Under the terms of the securities purchase agreement, the Company sold 9,076 shares of the Company’s newly designated Series B Convertible Preferred Stock, 2,670,892 shares of common stock and warrants to purchase up to 9,779,952 shares of common stock. The Series B Convertible Preferred Stock is convertible immediately into 2,219,084 shares of common stock at a conversion price of $4.09 per share, subject to customary adjustment. The Series B Convertible Preferred Stock receives dividends if and when dividends are paid on the common stock, and is, generally, non-voting. The warrants will be exercisable immediately upon the date of issuance and have an exercise price of $4.09 per share. The warrants will expire five years from the date of issuance. The purchase price for one share of common stock and two corresponding warrants was $4.09. The purchase price for one share of Series B Preferred Stock (convertible into approximately 244.5 shares of common stock), and approximately 489 corresponding warrants, was $1,000 (equal to $4.09 per share of common stock into which it is convertible, and corresponding two warrants).
The Company intends to use the net proceeds from the private placement primarily to fund the recently announced planned acquisition of Medigap, as well as to support expanded marketing activities around 5MinuteInsure.com, and for general working capital and administrative purposes.
EF Hutton, division of Benchmark Investments, LLC, is serving as exclusive placement agent for the offering.
Additional details on the private placement will be available in the Company’s Current Report on Form 8-K, to be filed with the Securities and Exchange Commission.

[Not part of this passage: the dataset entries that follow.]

(** A job is reported as finished although the complete model has no committed checkpoint: a
    group is complete when it reports the last window, whatever generation its shard has, and the
    final checkpoint is only taken when the shards have reached the last generation. *)
Theorem finished_without_final_checkpoint :
  match tx_drive.1.1 with
  | Done (context, Ok (DriveResult_Finished report)) =>
      context.(Context_final_checkpoint_committed) = false /\ shards_reached_final context = false /\
      exists autonomous, report.(TrainingReport_autonomous) = Some autonomous /\
        autonomous.(AutonomousReport_final_checkpoint_committed) = false
  | _ => False
  end.
Proof. vm_compute. split_and!; [done | done |]. by eexists. Qed.

(** ** Samples that are too large *)

Definition tx_large : TrainingSample := mkTrainingSample 4294967296 0.

Definition with_samples (samples : list TrainingSample) (start : TrainingStart) : TrainingStart :=
  {| TrainingStart_job_id := start.(TrainingStart_job_id);
     TrainingStart_coordinator := start.(TrainingStart_coordinator);
     TrainingStart_term := start.(TrainingStart_term);
     TrainingStart_membership_epoch := start.(TrainingStart_membership_epoch);
     TrainingStart_branch := start.(TrainingStart_branch);
     TrainingStart_plan_hash := start.(TrainingStart_plan_hash);
     TrainingStart_max_windows := start.(TrainingStart_max_windows);
     TrainingStart_local_steps := start.(TrainingStart_local_steps);
     TrainingStart_max_staleness := start.(TrainingStart_max_staleness);
     TrainingStart_checkpoint_every := start.(TrainingStart_checkpoint_every);
     TrainingStart_execution := start.(TrainingStart_execution);
     TrainingStart_model_state_bytes := start.(TrainingStart_model_state_bytes);
     TrainingStart_shard_state_bytes := start.(TrainingStart_shard_state_bytes);
     TrainingStart_participants := start.(TrainingStart_participants);
     TrainingStart_groups := start.(TrainingStart_groups);
     TrainingStart_shards := start.(TrainingStart_shards);
     TrainingStart_assignment := start.(TrainingStart_assignment);
     TrainingStart_initial_value := 1;
     TrainingStart_initial_optimizer := start.(TrainingStart_initial_optimizer);
     TrainingStart_samples := samples |}.

Definition tx_large_start : TrainingStart := with_samples [tx_large; tx_large] (tx_start 0).

(** The samples of a start are not bounded: a start that passes validation makes the worker's
    first loss overflow, which ends the job's task when overflow is checked and yields a negative
    loss when it is not. *)
Theorem large_samples_break_the_loss :
  Message_validate (Message_Training (TrainingMessage_Start tx_large_start)) = Ok tt /\
  start_refused (tx_identity 1) (tx_node 9) tx_large_start = false /\
  (forall profile : Profile, exists context, Context_new tx_large_start Role_Worker false = Some context /\
     match compute_update context tx_window (tx_node 1) with
     | None => overflow_checks = true
     | Some update => overflow_checks = false /\ (update.(TrainingUpdate_loss) < 0)%Z
     end).
Proof.
  split_and!; [vm_compute; reflexivity | vm_compute; reflexivity|].
  intros [|]; (eexists; split; [vm_compute; reflexivity|]); vm_compute; [reflexivity | by split].
Qed.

The shares of common stock and warrants described above have not been registered under the Securities Act of 1933, as amended, and may not be offered or sold in the United States absent registration with the Securities and Exchange Commission (SEC) or an applicable exemption from such registration requirements. The securities were offered only to accredited investors. Pursuant to a registration rights agreement with the investors, the Company has agreed to file one or more registration statements with the SEC covering the resale of the shares of common stock and the shares issuable upon exercise of the warrants.
This press release shall not constitute an offer to sell or the solicitation of an offer to buy any of the securities described herein, nor shall there be any sale of these securities in any state or jurisdiction in which such offer, solicitation or sale would be unlawful prior to registration or qualification under the securities laws of any such state or jurisdiction.
About Reliance Global Group, Inc.
Reliance Global Group, Inc. (NASDAQ: RELI, RELIW) is combining advanced technologies, with the personalized experience of a traditional insurance agency model. Reliance Global Group’s growth strategy includes both an organic expansion, including 5MinuteInsure.com, as well as acquiring well managed, undervalued and cash flow positive insurance agencies. Additional information about the Company is available at https://www.relianceglobalgroup.com/.
This press release contains forward-looking statements within the meaning of the “safe harbor” provisions of the Private Securities Litigation Reform Act of 1995. Statements other than statements of historical facts included in this press release may constitute forward-looking statements and are not guarantees of future performance, condition or results and involve a number of risks and uncertainties. Actual results may differ materially from those in the forward-looking statements as a result of a number of factors, including those described from time to time in our filings with the Securities and Exchange Commission and elsewhere. The Company undertakes no duty to update any forward-looking statement made herein. All forward-looking statements speak only as of the date of this press release.